Exercise instructions:
Would you copy each line of the data below that has "Instance"?

Source data:
☆ ☆ ☆ ☆ ☆ ☆ ☆
Lemma read_loop_waits n fuel s m key :
  (n < fuel)%nat →
  mv_wf (after_waits waitFor n m key (v_txn s)) → (∀ i m', mv_wf m' → mv_wf (waitFor i m')) → mv_wf m →
  (∀ v version, Read (after_waits waitFor n m key (v_txn s)) key (v_txn s) ≠ Returns (v, version, true)) →
  ∃ m' s' v, read_loop waitFor fuel s m key = Returns (s', m', v) ∧
    m' = after_waits waitFor n m key (v_txn s) ∧
    v = visible m' (v_storage s) (v_txn s) key ∧
    ∃ version v0, s' = add_read s (MkRead key version) ∧
      Read m' key (v_txn s) = Returns (v0, version, false).
Proof.
  intros Hn Hwfn Hw Hwf Hne. revert n m Hn Hwfn Hwf Hne.
  induction fuel as [|fuel IH]; intros n m Hn Hwfn Hwf Hne; [lia|].
  pose proof (Read_answer m key (v_txn s) Hwf) as HR. cbn [read_loop]. rewrite HR.
  destruct (answer _) as [[v version] [|]] eqn:Ea; cbn.
  - destruct n as [|n]; [by destruct (Hne v version)|].
    simpl in *. rewrite HR in *.
    apply (IH n); [lia|done|by apply Hw|done].
  - assert (after_waits waitFor n m key (v_txn s) = m) as Hm.
    { destruct n; simpl; [done|]. by rewrite HR. }
    rewrite Hm in *.
    set (o := if v_txn s =? 0 then None else closest (entries m key) (v_txn s)) in *.
    exists m, (add_read s (MkRead key version)).
    exists (if version_Valid version then v else kv_Get (v_storage s) key).
    split; [by destruct (version_Valid version)|]. split; [done|]. split; [|eauto].
    unfold visible. fold o. destruct o as [e|]; cbn in Ea; injection Ea as <- <-; done.
Qed.

(** A read that runs into ESTIMATE marks waits for each blocking
    transaction in turn and returns once the mark is gone: if after at most
    [n] waits the read finds no estimate, [Get] returns within [n + 1] rounds,
    with the value then visible, and records exactly one read, of the
    version it returned. *)
Lemma view_Get_waits n fuel s m key :
  (n < fuel)%nat → v_writeSet s = None →
  mv_wf m → (∀ i m', mv_wf m' → mv_wf (waitFor i m')) →
  (∀ v version, Read (after_waits waitFor n m key (v_txn s)) key (v_txn s) ≠ Returns (v, version, true)) →
  ∃ s' m', view_Get waitFor fuel s m key = Returns (s', m', visible m' (v_storage s) (v_txn s) key) ∧
    m' = after_waits waitFor n m key (v_txn s) ∧
    ∃ version v0, rs_Reads (v_readSet s') = rs_Reads (v_readSet s) ++ [MkRead key version] ∧
      Read m' key (v_txn s) = Returns (v0, version, false).
Proof.
  intros Hn Hws Hwf Hw Hne. unfold view_Get. rewrite Hws.
  assert (∀ n m, mv_wf m → mv_wf (after_waits waitFor n m key (v_txn s))) as Haw.
  { clear -Hw. induction n as [|n IH]; intros m Hwf; simpl; [done|].
    destruct (Read m key (v_txn s)) as [[[v ver] [|]]| |]; auto. }
  destruct (read_loop_waits n fuel s m key Hn (Haw n m Hwf) Hw Hwf Hne)
    as (m' & s' & v & E & Em & -> & version & v0 & -> & HR).
  exists (add_read s (MkRead key version)), m'. rewrite E. eauto 6.
Qed.
End properties.

(** ** Concrete views *)

Section witnesses.
#[local] Existing Instance ListTree.
#[local] Existing Instance ListTree_laws.
#[local] Instance memdb_Z : KVStore (GMemDB Z) Z := memdb_store zero_value.

Lemma store1_no_estimates txn : no_estimates store1 txn.
Proof.
  intros key v version est HR. rewrite Read_answer in HR by apply store1_wf.
  destruct (if txn =? 0 then None else _) as [e|] eqn:E; [|by injection HR as <- <- <-].
  destruct (txn =? 0); [done|].
  assert (e ∈ entries store1 key) as He.
  { apply closest_spec in E as [E _]; [done|]. apply entries_sorted, store1_wf. }
  clear E. destruct (Write_changes (NewGMVData Z) key1 7 (MkVersion 1 0) NewGMVData_wf)
    as (d & E & _ & Hd & _).
  unfold store1 in He. rewrite E in He. simpl in He. rewrite Hd in He. case_decide.
  - apply elem_of_ins in He as [->|He]; [by injection HR as <- <- <-| |apply _].
    vm_compute in He. by apply elem_of_nil in He.
  - rewrite entries_no_key in He; [by apply elem_of_nil in He|].
    vm_compute. intros H1. by apply elem_of_nil in H1.
Qed.

(** Transaction 2 reads [key1], overwrites it, deletes [key2] and looks again. *)
Definition script : list (store_op (V := Z)) :=
  [OpGet key1; OpSet key1 5; OpDelete key2; OpHas key2; OpGet key1].

Lemma view_refines_map_witness :
  ∃ s', run_view zero_value (λ _ m, m) 3 (NewGMVMemoryView 0 (NewGMemDB Z) 2) store1 script
    = Returns (s', [SawValue 7; SawNothing; SawNothing; SawBool false; SawValue 5]) ∧
    ValidateReadSet 9 store1 2 (v_readSet s') = Returns true.
Proof.
  assert (length (Scan (outer store1)) < 9)%nat as Hf by (vm_compute; lia).
  pose proof (view_refines_map zero_value (λ _ m, m) 2 9 store1 (NewGMemDB Z) 0 2 script
    store1_wf (store1_no_estimates 2) Hf) as H.
  vm_compute run_map in H. cbv iota beta in H. destruct H as (s' & E & _ & Hv).
  exists s'. split; [exact E|exact Hv].
Defined.

(** The writer of the estimate gives it up. *)
Definition stop_waiting (txn : Z) (m : GMVData Z) : GMVData Z := result m (MVDelete m key2 txn).

Lemma view_Get_waits_witness :
  ∃ s' m', view_Get stop_waiting 2 (NewGMVMemoryView 0 (NewGMemDB Z) 5) store2 key2 = Returns (s', m', 0) ∧
    rs_Reads (v_readSet s') = [MkRead key2 InvalidTxnVersion].
Proof.
  assert (∀ i m, mv_wf m → mv_wf (stop_waiting i m)) as Hw.
  { intros i m Hwf. destruct (MVDelete_changes m key2 i Hwf) as (d & E & Hd & _).
    unfold stop_waiting. by rewrite E. }
  destruct (view_Get_waits stop_waiting 1 2 (NewGMVMemoryView 0 (NewGMemDB Z) 5) store2 key2
    ltac:(lia) eq_refl store2_wf Hw) as (s' & m' & E & -> & version & v0 & Hrs & HR).
  { intros v version. vm_compute. congruence. }
  vm_compute in HR. injection HR as <- <-. eexists s', _. split; [exact E|exact Hrs].
Defined.
End witnesses.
☆ ☆ ☆ ☆ ☆ ☆ ☆
Response:
#[local] Existing Instance ListTree.
#[local] Existing Instance ListTree_laws.
#[local] Instance memdb_Z : KVStore (GMemDB Z) Z := memdb_store zero_value.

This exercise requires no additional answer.